Other works featuring McCoy include 1985 miniseries The Last Place on Earth, in which he played a member of Robert Scott's doomed South Pole expedition. He tried out for the role of Bilbo Baggins in Peter Jackson's The Lord of the Rings. While that role went to Ian Holm, Sylvester McCoy would later get cast as Radagast the Brown Wizard in The Hobbit film trilogy. In 2017 he made a quite surprising break from his typical family-friendly roles as "The Old Man of Hoy" in Sense8, an extremely paranoid Sensate whose first line is "Holy shit!"


Selected filmography:


Tropes associated with this actor's roles include:

  • Cool Old Guy: And HOW. Playing the Doctor and Radagast, and attracting 90% youngsters to his panels (whereas a small portion of their audience were the people who grew up with him)? Major cool points there.
  • Darker and Edgier: Although Colin Baker was trumpeted as a return to the show's darker roots, the New Adventures are about as 'adult' as Doctor Who is ever going to get; experimenting with Cyberpunk, Cosmic Horrors and (gasp!) sex and swearing. The 7th Doctor himself is quite menacing in cold print, and though he's on the side of the angels, there is a clear divide separating the nigh-omnipotent Time Lord from human beings. These themes would be revisited in the David Tennant era. Although less extreme than the New Adventures, the last two of his three TV seasons had introduced the characterisation of his Doctor as a sometimes-ruthless Chessmaster, and were considerably darker than his very comedic first season.

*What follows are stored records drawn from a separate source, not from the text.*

(** The search for a pattern that begins with a literal passes over a
    prefix of the text in which the literal does not begin. *)
Lemma search_from_after (lit' : string) (z : ascii) (r : Re.re) (pre t : string)
  (n : nat) :
  Spec.occurs (lit' +:+ String z EmptyString) (pre +:+ lit') = false ->
  Re.search_from (Re.Seq (Re.Lit (lit' +:+ String z EmptyString)) r) n
    (pre +:+ (lit' +:+ String z EmptyString) +:+ t)
  = Re.search_from (Re.Seq (Re.Lit (lit' +:+ String z EmptyString)) r)
      (n + String.length pre) ((lit' +:+ String z EmptyString) +:+ t).
Proof.
  revert n. induction pre as [|a pre IH]; intros n Hocc.
  - simpl String.length. by rewrite Nat.add_0_r.
  - rewrite append_cons_head, search_from_cons.
    rewrite match_at_literal_none.
    + rewrite IH by (rewrite append_cons_head in Hocc;
                     by apply occurs_false_tail in Hocc).
      simpl String.length. f_equal. lia.
    + replace (String a (pre +:+ (lit' +:+ String z EmptyString) +:+ t))
        with (String a (pre +:+ lit') +:+ String z t).
      * apply strip_prefix_none_extend.
        -- apply occurs_false_here. by rewrite append_cons_head in Hocc.
        -- simpl. rewrite !length_append. simpl. lia.
      * rewrite append_cons_head. f_equal.
        rewrite !append_assoc_str. reflexivity.
Qed.

Lemma run_alt_h1_fail {R} (n : nat) (s : string) (c : Re.caps) (K : @Re.cont R) :
  Re.strip_prefix "<h1>" s = None -> Re.at_eos s = false ->
  Re.run (Re.Alt (Re.Lit "<h1>") Re.Eos) n s c K = None.
Proof.
  intros H1 H2.
  change (Re.run (Re.Alt (Re.Lit "<h1>") Re.Eos) n s c K)
    with (match match Re.strip_prefix "<h1>" s with
                | Some s' => K (n + 4)%nat s' c
                | None => None
                end with
          | Some x => Some x
          | None => if Re.at_eos s then K n s c else None
          end).
  by rewrite H1, H2.
Qed.

(** The lazy star of the section pattern stops at the first [<h1>]. *)
Lemma lazy_star_to_h1 {R} (K : @Re.cont R) (G : nat -> Re.caps -> Re.caps)
  (sec rest : string) (n : nat) (c : Re.caps) (x : R) :
  Spec.occurs "<h1>" (sec +:+ "<h1") = false ->
  K (n + String.length sec + 4)%nat rest (G (n + String.length sec)%nat c) = Some x ->
  Re.lazy_star Re.Dot
    (fun n' s' c' => Re.run (Re.Alt (Re.Lit "<h1>") Re.Eos) n' s' (G n' c') K)
    n (sec +:+ "<h1>" +:+ rest) c
  = Some x.
Proof.
  revert n. induction sec as [|a sec IH]; intros n Hocc HK.
  - apply lazy_star_accept.
    change (EmptyString +:+ "<h1>" +:+ rest)
      with (String "<" (String "h" (String "1" (String ">" rest)))).
    simpl. simpl in HK. rewrite !Nat.add_0_r in HK. by rewrite HK.
  - rewrite append_cons_head, lazy_star_cons.
    rewrite run_alt_h1_fail.
    + simpl Re.cset_mem. cbv iota. apply IH.
      * rewrite append_cons_head in Hocc. by apply occurs_false_tail in Hocc.
      * simpl String.length in HK.
        replace (S n + String.length sec)%nat
          with (n + S (String.length sec))%nat by lia.
        exact HK.
    + replace (String a (sec +:+ "<h1>" +:+ rest))
        with (String a (sec +:+ "<h1") +:+ (">" +:+ rest)).
      * apply strip_prefix_none_extend.
        -- apply occurs_false_here. by rewrite append_cons_head in Hocc.
        -- simpl. rewrite length_append. simpl. lia.
      * rewrite append_cons_head. f_equal.
        rewrite append_assoc_str. reflexivity.
    + apply at_eos_long, append_nonempty_r. discriminate.
Qed.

  • Large Ham: Just watch him perform one of the Eleventh Doctor's speeches. He manages to out-ham Matt Smith by several light years. Not many people - if any - can manage this, given that Matt Smith is a literal child in the body of an adult who's eaten too much sugar.
  • Those Two Guys: With Ian McKellen. They first appeared together as the Fool and King Lear in the RSC's 2008 production of King Lear, and later in The Hobbit movies, where Sylvester played Radagast to Ian's Gandalf. A joke in The Five(ish) Doctors Reboot revolves around McKellen first having no idea who McCoy is, and then, when he remembers, he states that shooting an upcoming scene without him might actually be an improvement.

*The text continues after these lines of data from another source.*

Lemma groupStep_inv b x :
  groupInv b -> b.1.2 < x -> groupInv (groupStep b x) /\ (groupStep b x).1.2 = x.
Proof.
  destruct b as [[blockStart blockEnd] foldingRanges]. simpl.
  intros Hinv Hlt. destruct (Nat.eqb_spec x (blockEnd + 1)) as [-> | Hne]; simpl.
  - destruct Hinv as (Hle & Hall & Hsorted). repeat split; auto. lia.
  - split; [|reflexivity]. split; [lia|]. apply pushBlock_inv; assumption.
Qed.

Lemma fold_groupStep_inv sorted : forall b,
  groupInv b -> StronglySorted lt (b.1.2 :: sorted) ->
  groupInv (fold_left groupStep sorted b).
Proof.
  induction sorted as [|x sorted IH]; intros b Hinv Hs; simpl; [exact Hinv|].
  apply StronglySorted_inv in Hs as [Hs Hb].
  apply Forall_cons in Hb as [Hx Hb].
  destruct (groupStep_inv b x Hinv Hx) as [Hinv' Hend].
  apply IH; [exact Hinv'|]. rewrite Hend. exact Hs.
Qed.

(** On a strictly ascending array the loop emits blocks in ascending order
    of their start lines, each spanning two lines or more. *)
Lemma groupConsecutive_sorted sorted :
  StronglySorted lt sorted ->
  StronglySorted byStart (groupConsecutive sorted)
  /\ Forall spansTwoLines (groupConsecutive sorted).
Proof.
  intros Hs. destruct sorted as [|first others]; simpl.
  - split; constructor.
  - pose proof (fold_groupStep_inv others (first, first, [])) as H.
    destruct (fold_left groupStep others (first, first, []))
      as [[blockStart blockEnd] foldingRanges].
    assert (Hinv : groupInv (blockStart, blockEnd, foldingRanges)).
    { apply H; [|exact Hs]. simpl. repeat split; constructor. }
    destruct (pushBlock_inv _ _ _ (S blockEnd) Hinv) as [Hall Hsorted]; [lia|].
    split; [exact Hsorted|]. eapply Forall_impl; [exact Hall|]. simpl. tauto.
Qed.

Example fold_example :
  collectHiddenFoldingRanges
    (mkTextDocument (mkUri (utf16 "file") (utf16 "/a.c")) (utf16 "c")
       (map utf16 ["#if 1"; "int x;"; "#else"; "int y;"; "#endif"]%string))
    [Range.mk (mkPosition 2 0) (mkPosition 3 6)]
  = [FoldingRange.mk 2 4 Region].
Proof. vm_compute. reflexivity. Qed.

(** C1.  For every document and every list of inactive ranges, the blocks
    returned by [collectHiddenFoldingRanges] are strictly ascending by start
    line and each has [end > start]; and a document without directive lines,
    with no inactive range, yields no block. *)
Theorem collectHiddenFoldingRanges_sorted_spans :
  (forall document inactiveRanges,
      StronglySorted byStart (collectHiddenFoldingRanges document inactiveRanges)
      /\ Forall spansTwoLines (collectHiddenFoldingRanges document inactiveRanges))
  /\ (forall document,
         (forall i, i < lineCount document ->
                    test PREPROCESSOR_REGEX (text (lineAt document i)) = false) ->
         collectHiddenFoldingRanges document [] = []).
Proof.
  split.
  - intros document inactiveRanges. unfold collectHiddenFoldingRanges.
    destruct (length (hiddenLinesOf document inactiveRanges) =? 0).
    + split; constructor.
    + apply groupConsecutive_sorted.
      apply (Array_sort_strict (hiddenLinesOf document inactiveRanges)).
      apply NoDup_hiddenLinesOf.
  - intros document Hnone. unfold collectHiddenFoldingRanges.
    assert (E : hiddenLinesOf document [] = []).
    { apply elem_of_nil_inv. intros i Hi.
      apply elem_of_hiddenLinesOf in Hi as [(r & Hr & _) | [Hlt Ht]].
      - inversion Hr.
      - rewrite (Hnone i Hlt) in Ht. discriminate. }
    rewrite E. reflexivity.
Qed.

Lemma collectHiddenFoldingRanges_sorted_spans_witness :
  collectHiddenFoldingRanges
    (mkTextDocument (mkUri (utf16 "file") (utf16 "/a.c")) (utf16 "c")
       (map utf16 ["int x;"; "if (x) {}"]%string)) []
  = [].
Proof.
  apply (proj2 collectHiddenFoldingRanges_sorted_spans).
  intros i Hi. destruct i as [|[|i]]; [reflexivity | reflexivity |].
  exfalso. revert Hi. unfold lineCount. simpl. lia.
Defined.

(** ** Running the handlers *)

Lemma run_bind {A B : Type} (m : M A) (f : A -> M B) s :
  (m ≫= f) s
  = (valueOf (f (valueOf (m s)) (stateOf (m s))),
     stateOf (f (valueOf (m s)) (stateOf (m s))),
     traceOf (m s) ++ traceOf (f (valueOf (m s)) (stateOf (m s)))).
Proof.
  unfold mbind, M_bind, valueOf, stateOf, traceOf.
  destruct (m s) as [[a s1] t1]. simpl. destruct (f a s1) as [[b s2] t2]. reflexivity.
Qed.

Section ExtensionProperties.

Variable toLowerCase : JSString -> JSString.
Variable parseFsPath : JSString -> JSString.
Variable number : Type.
Variable toString : number -> JSString.
Variable host : Host number.

Local Abbreviation docKeyIn params := (receivedDocKey toLowerCase parseFsPath params).
Local Abbreviation affectedBy params :=
  (affectedEditorsOf toLowerCase parseFsPath host params).

Lemma unfoldHiddenRanges_run docKey editor s :
  unfoldHiddenRanges docKey editor s
  = (tt, s, unfoldTrace (inactiveRegionsMap s) docKey editor).
Proof.
  unfold unfoldHiddenRanges, unfoldTrace. rewrite run_bind. simpl.
  destruct (0 <? length _); reflexivity.
Qed.
(** X8: visibility grows with the privacy level.  When the permissions
    guardian reports for a viewer do not depend on the profile's privacy
    field: an ['open'] profile is visible; whoever may see the profile
    when it is ['closed'] may see it under every other privacy value; and
    a privacy value that is neither ['open'] nor ['registered'] (a value
    outside the choices) decides as ['closed'] does. *)
Theorem can_view_profile_monotone (viewer : Viewer) (p : UserenaBaseProfile)
    (w : World) :
  let visible (v : string) :=
    fst (can_view_profile viewer {| self := set_privacy v p; world := w |})
    = Ok true in
  (forall v, get_perms viewer (set_privacy v p) = get_perms viewer p) ->
  visible "open" /\
  (forall v, visible "closed" -> visible v) /\
  (forall v, v <> "open" -> v <> "registered" ->
     (visible v <-> visible "closed")).
Proof.
  intros visible Hperms. subst visible. cbv beta.
  split; [|split].
  - rewrite can_view_profile_verdict. reflexivity.
  - intros v. rewrite !can_view_profile_verdict. cbn [self set_privacy privacy].
    rewrite !Hperms.
    change (String.eqb "closed" "open") with false.
    change (String.eqb "closed" "registered") with false.
    cbn [orb andb]. intros H. injection H as H. rewrite H.
    now rewrite orb_true_r.
  - intros v Hopen Hreg. rewrite !can_view_profile_verdict.
    cbn [self set_privacy privacy]. rewrite !Hperms.
    apply String.eqb_neq in Hopen, Hreg. rewrite Hopen, Hreg.
    reflexivity.
Qed.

  • Trrrilling Rrrs: One of his trademarks. Big Finish, of course, frequently uses it in Big Finish Doctor Who. Just try listening to stories like "Red", sorry, "Rrrrrrred!"
  • Vaudeville: McCoy came to prominence with the Ken Campbell Roadshow, which resurrected classic music-hall and variety acts and tropes (sometimes with a post-modern twist). He put his talents at stage magic and proper clowning to good use in Doctor Who, where he's forever throwing in little bits to make a more interesting visual or a little joke, as Patrick Troughton used to do.
  • What Could Have Been: He was the second choice for Bilbo Baggins in Peter Jackson's The Lord of the Rings trilogy. The role, instead, would go to Sir Ian Holm.